Tuesday, March 13, 2007

Bloomberg, Rats and Fast Food

In a current posting by our friends at the Gotham Gazette, Josh Brustein takes alook at the war being waged by the Bloomberg Administration against the fast food industry in New York City. The article also looks at the Department of Health's overzealous over-reaction to the Taco Bell rat scandal and the trans fat ban and calorie labeling proposals that the agency passed last December.

Brustein makes a couple of interesting points. On the rats, he cites the comments of Chuck Hunt of the NYSRA and Councilman Joel Rivera, on the need to take a new look at commercial food waste disposers. As Rivera said; "It will help decrease the cost of carting garbage...At the same time we get to mitigate the issue of rats." Rivera feels that the public health controversy should help to reinvigorate the policy discussion on disposers.

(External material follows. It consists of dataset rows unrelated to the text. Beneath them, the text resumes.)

(* ===== verification/PropertyRanking.v ===== *)
(** * PropertyRanking: top-N track selection by a property value

    Models [src/src/relay/PropertyRanking.h] and [PropertyRanking.cpp].

    - [rankedTracks_], a [std::map] ordered by [std::greater<RankKey>], is the
      list of its nodes in iteration order; an iterator into it is the key of
      its node ([rankIter] of [RankIndex]).
    - [trackIndexByName_], [topNGroups_], [sessions], [trackStates] and
      [publisherTrackCount_] are finite maps.  The loops over an F14 map touch
      each element once and an element's step reads only state that the loop
      does not write, so the model maps the step over the elements and
      concatenates the callbacks; where the order of the loop is observable
      (the idle sweep) it is a parameter.
    - The three callbacks are outputs: every operation returns the list of the
      calls it makes, in order.  A [std::function] that is not set is a [false]
      flag of [Config].
    - A failed [XCHECK] and the dereference of an iterator whose node is gone
      are [None]; [run_wf] shows that neither happens.

    [iteratingSessions_] only matters to a callback that calls back into the
    ranking; since callbacks are outputs here it is not part of the state. *)

From S2P Require Import Prelude.

(** ** Ranking keys *)

Record RankKey := mkKey {
  rvalue : Z;       (* property value: higher ranks first *)
  arrivalSeq : Z    (* tie-breaker: earlier arrival ranks first *)
}.

#[global] Instance RankKey_eq_dec : EqDecision RankKey.
Proof. solve_decision. Defined.

Definition key_lt (a b : RankKey) : bool :=
  if negb (rvalue a =? rvalue b) then rvalue a <? rvalue b
  else arrivalSeq b <? arrivalSeq a.

Definition key_gt (a b : RankKey) : bool :=
  if negb (rvalue a =? rvalue b) then rvalue b <? rvalue a
  else arrivalSeq a <? arrivalSeq b.

Definition key_eq (a b : RankKey) : bool :=
  (rvalue a =? rvalue b) && (arrivalSeq a =? arrivalSeq b).

Definition key_ge (a b : RankKey) : bool := key_gt a b || key_eq a b.

Inductive TrackState := Selected | Deselected.

#[global] Instance TrackState_eq_dec : EqDecision TrackState.
Proof. solve_decision. Defined.

Section Ranking.
Context {FullTrackName : Type} `{Countable FullTrackName}.
Context {MoQSession : Type} `{Countable MoQSession}.

(** The order in which an F14 container of track names is iterated. *)
Context (f14_order : list FullTrackName → list FullTrackName).

(** ** Data *)

Record RankedEntry := mkEntry {
  ftn : FullTrackName;
  publisherRaw : MoQSession
}.

Record RankIndex := mkIndex {
  rankIter : RankKey;
  cachedRank : Z
}.

Record SessionInfo := mkSession {
  forward : bool;
  waterlineKey : option RankKey;
  selectedTracks : gset FullTrackName
}.

Record TopNGroup := mkGroup {
  maxSelected : Z;
  sessions : gmap MoQSession SessionInfo;
  trackStates : gmap FullTrackName TrackState;
  deselectedQueue : list FullTrackName
}.

(** The constructor's arguments.  The durations are in milliseconds. *)
Record Config := mkConfig {
  propertyType_ : Z;
  maxDeselected_ : Z;
  idleTimeout_ : Z;
  sweepThrottle_ : Z;
  onBatchSelected_ : bool;
  onSelected_ : bool;
  onEvicted_ : bool
}.

Record PropertyRanking := mkRanking {
  cfg : Config;
  lastSweepTime_ : option Z;
  rankedTracks_ : list (RankKey * RankedEntry);
  trackIndexByName_ : gmap FullTrackName RankIndex;
  topNGroups_ : gmap Z TopNGroup;
  publisherTrackCount_ : gmap MoQSession Z;
  nextSeq_ : Z;
  selectionThreshold_ : Z;
  publisherExtendedThreshold_ : Z;
  sortedThresholds_ : list Z;
  rankCacheValid_ : bool
}.

(** The calls an operation makes to the relay. *)
Inductive Event :=
| OnBatchSelected (f : FullTrackName) (batch : list (MoQSession * bool))
| OnSelected (f : FullTrackName) (s : MoQSession) (fwd : bool)
| OnEvicted (f : FullTrackName) (s : MoQSession).

Definition newRanking (c : Config) : PropertyRanking :=
  mkRanking c None [] ∅ ∅ ∅ 0 0 0 [] false.

(** Field updates. *)
Definition set_groups (gs : gmap Z TopNGroup) (st : PropertyRanking) : PropertyRanking :=
  mkRanking (cfg st) (lastSweepTime_ st) (rankedTracks_ st) (trackIndexByName_ st) gs
    (publisherTrackCount_ st) (nextSeq_ st) (selectionThreshold_ st)
    (publisherExtendedThreshold_ st) (sortedThresholds_ st) (rankCacheValid_ st).

Definition set_counts (m : gmap MoQSession Z) (st : PropertyRanking) : PropertyRanking :=
  mkRanking (cfg st) (lastSweepTime_ st) (rankedTracks_ st) (trackIndexByName_ st)
    (topNGroups_ st) m (nextSeq_ st) (selectionThreshold_ st)
    (publisherExtendedThreshold_ st) (sortedThresholds_ st) (rankCacheValid_ st).

Definition set_ranked (l : list (RankKey * RankedEntry)) (idx : gmap FullTrackName RankIndex)
    (valid : bool) (st : PropertyRanking) : PropertyRanking :=
  mkRanking (cfg st) (lastSweepTime_ st) l idx (topNGroups_ st)
    (publisherTrackCount_ st) (nextSeq_ st) (selectionThreshold_ st)
    (publisherExtendedThreshold_ st) (sortedThresholds_ st) valid.

Definition set_nextSeq (n : Z) (st : PropertyRanking) : PropertyRanking :=
  mkRanking (cfg st) (lastSweepTime_ st) (rankedTracks_ st) (trackIndexByName_ st)
    (topNGroups_ st) (publisherTrackCount_ st) n (selectionThreshold_ st)
    (publisherExtendedThreshold_ st) (sortedThresholds_ st) (rankCacheValid_ st).

Definition set_thresholds (sel ext : Z) (sorted : list Z) (st : PropertyRanking) :
    PropertyRanking :=
  mkRanking (cfg st) (lastSweepTime_ st) (rankedTracks_ st) (trackIndexByName_ st)
    (topNGroups_ st) (publisherTrackCount_ st) (nextSeq_ st) sel ext sorted
    (rankCacheValid_ st).

Definition set_lastSweep (t : option Z) (st : PropertyRanking) : PropertyRanking :=
  mkRanking (cfg st) t (rankedTracks_ st) (trackIndexByName_ st)
    (topNGroups_ st) (publisherTrackCount_ st) (nextSeq_ st) (selectionThreshold_ st)
    (publisherExtendedThreshold_ st) (sortedThresholds_ st) (rankCacheValid_ st).

Definition set_sessions (ss : gmap MoQSession SessionInfo) (g : TopNGroup) : TopNGroup :=
  mkGroup (maxSelected g) ss (trackStates g) (deselectedQueue g).

Definition set_states (ts : gmap FullTrackName TrackState) (g : TopNGroup) : TopNGroup :=
  mkGroup (maxSelected g) (sessions g) ts (deselectedQueue g).

Definition set_queue (q : list FullTrackName) (g : TopNGroup) : TopNGroup :=
  mkGroup (maxSelected g) (sessions g) (trackStates g) q.

(** ** [rankedTracks_] as a [std::map] *)

(** [emplace]: a node with an equivalent key is left alone. *)
Fixpoint emplace (k : RankKey) (e : RankedEntry) (l : list (RankKey * RankedEntry)) :
    list (RankKey * RankedEntry) :=
  match l with
  | [] => [(k, e)]
  | (k', e') :: l' =>
      if key_gt k k' then (k, e) :: l
      else if key_gt k' k then (k', e') :: emplace k e l'
      else l
  end.

(** [erase(iterator)] and the dereference of an iterator. *)
Fixpoint erase_node (k : RankKey) (l : list (RankKey * RankedEntry)) :
    list (RankKey * RankedEntry) :=
  match l with
  | [] => []
  | (k', e') :: l' => if key_eq k k' then l' else (k', e') :: erase_node k l'
  end.

Fixpoint deref (k : RankKey) (l : list (RankKey * RankedEntry)) : option RankedEntry :=
  match l with
  | [] => None
  | (k', e') :: l' => if key_eq k k' then Some e' else deref k l'
  end.

(** The tracks a loop with a rank counter visits before the counter reaches
    [n], and the entry it finds at rank [n]. *)
Fixpoint tracksBelow (rank n : Z) (l : list (RankKey * RankedEntry)) : list FullTrackName :=
  match l with
  | [] => []
  | (_, e) :: l' => if rank >=? n then [] else ftn e :: tracksBelow (rank + 1) n l'
  end.

Fixpoint entryAt (count n : Z) (l : list (RankKey * RankedEntry)) : option RankedEntry :=
  match l with
  | [] => None
  | (_, e) :: l' => if count =? n then Some e else entryAt (count + 1) n l'
  end.

(** ** Rank cache *)

Fixpoint rebuildFrom (rank : Z) (l : list (RankKey * RankedEntry))
    (idx : gmap FullTrackName RankIndex) : gmap FullTrackName RankIndex :=
  match l with
  | [] => idx
  | (_, e) :: l' =>
      rebuildFrom (rank + 1) l' (alter (λ ri, mkIndex (rankIter ri) rank) (ftn e) idx)
  end.

Definition rebuildRankCacheIfNeeded (st : PropertyRanking) : PropertyRanking :=
  if rankCacheValid_ st then st
  else set_ranked (rankedTracks_ st)
         (rebuildFrom 0 (rankedTracks_ st) (trackIndexByName_ st)) true st.

Definition getCachedRank (f : FullTrackName) (st : PropertyRanking) : PropertyRanking * Z :=
  let st := rebuildRankCacheIfNeeded st in
  match trackIndexByName_ st !! f with
  | None => (st, u64_max)
  | Some ri => (st, cachedRank ri)
  end.

Definition getRank (k : RankKey) (st : PropertyRanking) : option (PropertyRanking * Z) :=
  match deref k (rankedTracks_ st) with
  | None => Some (st, u64_max)
  | Some e =>
      let st := rebuildRankCacheIfNeeded st in
      match trackIndexByName_ st !! ftn e with
      | None => None
      | Some ri => Some (st, cachedRank ri)
      end
  end.

Definition invalidateRankCache (st : PropertyRanking) : PropertyRanking :=
  set_ranked (rankedTracks_ st) (trackIndexByName_ st) false st.

(** ** Loops over the groups and over the sessions of a group *)

Definition forGroups (f : Z → TopNGroup → TopNGroup * list Event)
    (gs : gmap Z TopNGroup) : gmap Z TopNGroup * list Event :=
  (map_imap (λ n g, Some (f n g).1) gs,
   mjoin ((λ p : Z * TopNGroup, (f p.1 p.2).2) <$> map_to_list gs)).

Definition forSessions (f : MoQSession → SessionInfo → SessionInfo * list Event)
    (ss : gmap MoQSession SessionInfo) : gmap MoQSession SessionInfo * list Event :=
  (map_imap (λ s i, Some (f s i).1) ss,
   mjoin ((λ p : MoQSession * SessionInfo, (f p.1 p.2).2) <$> map_to_list ss)).

Definition isPublisher (st : PropertyRanking) (s : MoQSession) : bool :=
  bool_decide (is_Some (publisherTrackCount_ st !! s)).

(** ** Thresholds *)

Definition maxN (gs : gmap Z TopNGroup) : Z :=
  foldr Z.max 0 ((map_to_list gs).*1).

Definition updateSelectionThreshold (st : PropertyRanking) : PropertyRanking :=
  let gs := topNGroups_ st in
  set_thresholds (u64 (maxN gs + maxDeselected_ (cfg st))) (publisherExtendedThreshold_ st)
    (merge_sort Z.le (map_to_list gs).*1) st.

(** [max(N + selfTrackCount)] over the publisher-subscribers, from [init]. *)
Definition maxExtendedFrom (init : Z) (st : PropertyRanking) : Z :=
  foldr (λ p acc,
    foldr (λ q acc,
        match publisherTrackCount_ st !! q.1 with
        | Some c => Z.max acc (u64 (p.1 + c))
        | None => acc
        end) acc (map_to_list (sessions p.2)))
    init (map_to_list (topNGroups_ st)).

Definition updatePublisherExtendedThreshold (st : PropertyRanking) : PropertyRanking :=
  set_thresholds (selectionThreshold_ st)
    (u64 (maxExtendedFrom 0 st + maxDeselected_ (cfg st))) (sortedThresholds_ st) st.

(** [std::upper_bound] on the sorted thresholds. *)
Fixpoint upper_bound (l : list Z) (x : Z) : option Z :=
  match l with
  | [] => None
  | y :: l' => if x <? y then Some y else upper_bound l' x
  end.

There are also some interesting observations on the Rivera bill that would ameliorate the harshness of the DOH menu labeling regulation. As Brustein points out the bill would reaffirm the jurisdiction of the City Council in an area that has essentially been usurped by an unelected Board of Health. In addition, he highlights the fact that it is by no means assured that the regulation will have any effect on the obesity epidemic in the city.

As he says, "...there is no guarantee that the recent steps by the city will actually improve New Yorkers' health...If listing the amount of calories in foods led people to make better choices, than Americans would have gotten healthier in the years since the rules were put in place requiring packaged food to list nutritional information...Instead, Americans have gotten fatter."

Unfortunately, none of this legitimate skepticism has gotten through to the council's leader who tells the Gazette, "I don't have any particular interest in changing what the Board of Health has done." Nor, we might add, in meeting with the industry that employs 100,000 New Yorkers to find out just what it is that they object to in the Board's ill-considered regulation.